Activity >> Find the line containing "rewrite (run_bind exec), RecordUsage_run;" in the entries below. Restate it and each line after it, word for word, up to and including the line containing "let nano := ToNanoUSD rctx.(Cost) in let".

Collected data
════════════════
(* ===== verification/BudgetHooks.v ===== *)
(** * The budget hooks of a request, run alone

    What the pre-call hook decides and what the post-call hook records. *)

From S2P Require Import Prelude GoBase Float64 Errors Catalog Money Pricing Duration Context Gorm Atomic StoreBudget Usage Budget BudgetJobs.
Local Open Scope Z_scope.

(** ** Reference definitions *)

(** An enforced budget whose limit is spent. *)
Definition exhausted (b : Cell) : bool :=
  match b.(Config) with
  | None => false
  | Some cfg => negb (cfg.(BudgetLimit) =? 0) && deref true cfg.(Enforce) && (cfg.(BudgetLimit) <=? b.(WindowCost))
  end.

(** A cell after one request that cost [nano]. *)
Definition charged (nano : Z) (b : Cell) : Cell :=
  b <| WindowCost := add64 b.(WindowCost) nano |> <| WindowReqs := add64 b.(WindowReqs) 1 |>.

Section hooks.
Context {Db UDb : Type} `{Gorm Db StoreBudget} `{!GormLaws Db StoreBudget} `{UsageTable UDb}.
Implicit Types s : GovState Db UDb.

Lemma CheckBudgetUsage_run s p : run exec (CheckBudgetUsage p) s = (negb (exhausted (get s p)), s).
Proof.
  unfold CheckBudgetUsage, exhausted. cbn [run exec]. destruct (Config (get s p)) as [cfg|]; [|done].
  destruct (BudgetLimit cfg =? 0); [done|]. cbn [negb andb].
  destruct (deref true (Enforce cfg)); cbn [run exec negb andb window]; [|done].
  by rewrite Z.leb_antisym, negb_involutive.
Qed.

(** The budget hook changes nothing and lets a request pass exactly when its key names a
    budget that is cached and not exhausted: not (limit set, enforcement not switched off and the
    spend of the window at or over the limit).  An unnamed or unknown budget is a configuration
    error, an exhausted one a refusal. *)
Theorem BudgetHook_spec rctx s :
  run exec (BudgetHook_Execute rctx) s =
    (if is_empty rctx.(BudgetRef) then Some (NewInvalidBudget "budget reference not set on virtual key")
     else match entry s rctx.(BudgetRef) with
          | None => Some (NewInvalidBudget rctx.(BudgetRef))
          | Some b => if exhausted b
              then Some (NewBudgetExceeded "Budget exceeded for the DiffractLLM API key used") else None
          end, s).
Proof.
  unfold BudgetHook_Execute. destruct (is_empty _); [done|].
  unfold mbind, prog_mbind, entry. rewrite (run_bind exec). cbn [run exec LookupBudget act].
  destruct (BudgetMap s !! BudgetRef rctx) as [p|]; [|done].
  rewrite (run_bind exec), CheckBudgetUsage_run. cbn [fmap option_fmap option_map].
  by destruct (exhausted (get s p)).
Qed.

Lemma RecordUsage_run s p spend :
  (p < List.length s.(heap))%nat ->
  run exec (RecordUsage p spend) s = (tt, on_cell p (charged spend) s).
Proof.
  intros Hp. unfold RecordUsage. cbn [run exec window]. rewrite on_cell_twice.
  rewrite !get_on_cell by done. rewrite !decide_True by done. cbn [WindowReqs set_window field_upd].
  f_equal. by apply on_cell_ext.
Qed.

Lemma append_run {A} (t : gprog A) r s :
  run exec (stored <~ BufferAppend r;;
            (if stored then Ret 0 else act BufferDropped) ≫= fun _ => t) s
  = run exec t (s <| usage := Append r (usage s) |>).
Proof.
  unfold mbind, prog_mbind, Append. cbn [run exec]. unfold on_usage.
  destruct (append_locked r (usage s)) as [[] ub]; [done|].
  rewrite (run_bind exec). cbn [run exec act]. unfold on_usage.
  reflexivity.
Qed.

(** What requests rely on in the cache: its pointers are valid and not shared. *)
Record cells_ok s : Prop := mkCellsOk {
  ce_valid id p : s.(BudgetMap) !! id = Some p -> (p < List.length s.(heap))%nat;
  ce_inj id1 id2 p : s.(BudgetMap) !! id1 = Some p -> s.(BudgetMap) !! id2 = Some p -> id1 = id2
}.

Lemma cache_cells s : cache_ok s -> cells_ok s.
Proof. intros Hok. constructor; [apply (co_valid s Hok) | apply (co_inj s Hok)]. Qed.

(** The state after a request with usage [u] has been recorded. *)
Definition recorded (rctx : DiffractLLMContext) (u : Usage) s : GovState Db UDb :=
  let nano := ToNanoUSD rctx.(Cost) in
  let s1 := s <| usage := Append (usage_record rctx u nano) s.(usage) |> in
  match s.(BudgetMap) !! rctx.(BudgetRef) with
  | Some p => on_cell p (charged nano) s1
  | None => s1
  end.

Lemma RecordHook_run rctx s : cells_ok s ->
  run exec (RecordHook_Execute rctx) s =
    (None, match rctx.(Usage_) with None => s | Some u => recorded rctx u s end).
Proof.
  intros Hok. unfold RecordHook_Execute, recorded. destruct (Usage_ rctx) as [u|]; [|done].
  rewrite append_run. set (s1 := s <| usage := _ |>).
  unfold mbind, prog_mbind. rewrite (run_bind exec). cbn [run exec LookupBudget act].
  change (BudgetMap s1) with (BudgetMap s).
  destruct (BudgetMap s !! BudgetRef rctx) as [p|] eqn:Hp; [|done].
  rewrite (run_bind exec), RecordUsage_run; [done | exact (ce_valid s Hok _ _ Hp)].
Qed.

Lemma recorded_spec rctx u s : cells_ok s ->
  let nano := ToNanoUSD rctx.(Cost) in let s' := recorded rctx u s in
  cells_ok s' /\ s'.(usage) = Append (usage_record rctx u nano) s.(usage) /\
  s'.(BudgetMap) = s.(BudgetMap) /\ s'.(budgets) = s.(budgets) /\ s'.(usage_history) = s.(usage_history) /\
  forall id, entry s' id = if decide (id = rctx.(BudgetRef)) then charged nano <$> entry s id else entry s id.
Proof.
  intros [Hv Hi]. cbn zeta. unfold recorded.
  destruct (BudgetMap s !! BudgetRef rctx) as [p|] eqn:Hp.
  - pose proof (Hv _ _ Hp) as Hlen. set (s1 := s <| usage := _ |>).
    assert (Hget : forall q, get (on_cell p (charged (ToNanoUSD (Cost rctx))) s1) q
      = if decide (q = p) then charged (ToNanoUSD (Cost rctx)) (get s p) else get s q) by (intros q; by rewrite get_on_cell).
    splits; try done.
    + constructor; [|exact Hi]. intros id q Hq. rewrite length_on_cell. by apply (Hv id).
    + intros id. unfold entry. change (BudgetMap (on_cell p _ s1)) with (BudgetMap s).
      destruct (decide (id = BudgetRef rctx)) as [->|Hne].
      * rewrite Hp. cbn [fmap option_fmap option_map]. rewrite Hget. by rewrite decide_True.
      * destruct (BudgetMap s !! id) as [q|] eqn:Hq; [|done]. cbn [fmap option_fmap option_map].
        rewrite Hget, decide_False; [done|]. intros ->. by apply Hne, (Hi _ _ p).
  - splits; try done. intros id. destruct (decide (id = BudgetRef rctx)) as [->|Hne]; [|done].
    unfold entry. change (BudgetMap (s <| usage := _ |>)) with (BudgetMap s). by rewrite Hp.
Qed.

(** The record hook.  A request without a usage record leaves everything alone.  Otherwise
    its record, with the cost in nano-dollars, goes through the usage buffer (kept, or counted as
    dropped when the buffer is full); if its budget is cached, that budget is charged the cost
    and one request; no other budget, configuration, or row changes. *)
Theorem RecordHook_spec rctx s :
  cache_ok s ->
  exists s', run exec (RecordHook_Execute rctx) s = (None, s') /\
  match rctx.(Usage_) with
  | None => s' = s
  | Some u =>
      let nano := ToNanoUSD rctx.(Cost) in
      s'.(usage) = Append (usage_record rctx u nano) s.(usage) /\
      s'.(BudgetMap) = s.(BudgetMap) /\ s'.(budgets) = s.(budgets) /\
      s'.(usage_history) = s.(usage_history) /\
      forall id, entry s' id =
        if decide (id = rctx.(BudgetRef)) then charged nano <$> entry s id else entry s id
  end.
Proof.
  intros Hok%cache_cells. rewrite RecordHook_run by done. eexists. split; [reflexivity|].
  destruct (Usage_ rctx) as [u|]; [|done]. apply recorded_spec, Hok.
Qed.
End hooks.

(** A third request on the budget of 1000 nano-dollars, 700 of them spent, exhausts it. *)
Lemma RecordHook_spec_witness :
  let rctx := NewContext <| BudgetRef := "b1" |> <| Usage_ := Some Usage0 |>
                         <| Cost := f64_div (f64_of_Z 3) (f64_of_Z 10000000) |> in
  exists s', run exec (RecordHook_Execute rctx) (demo []) = (None, s') /\
    (exhausted <$> entry (demo []) "b1") = Some false /\ (exhausted <$> entry s' "b1") = Some true.
Proof.
  intros rctx. destruct (RecordHook_spec rctx (demo []) (demo_ok [])) as (s' & Hr & _).
  exists s'. split; [exact Hr|]. vm_compute in Hr. injection Hr as <-. split; reflexivity.
Defined.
════════════════
Expected answer >>
  rewrite (run_bind exec), RecordUsage_run; [done | exact (ce_valid s Hok _ _ Hp)].
Qed.

Lemma recorded_spec rctx u s : cells_ok s ->
  let nano := ToNanoUSD rctx.(Cost) in let s' := recorded rctx u s in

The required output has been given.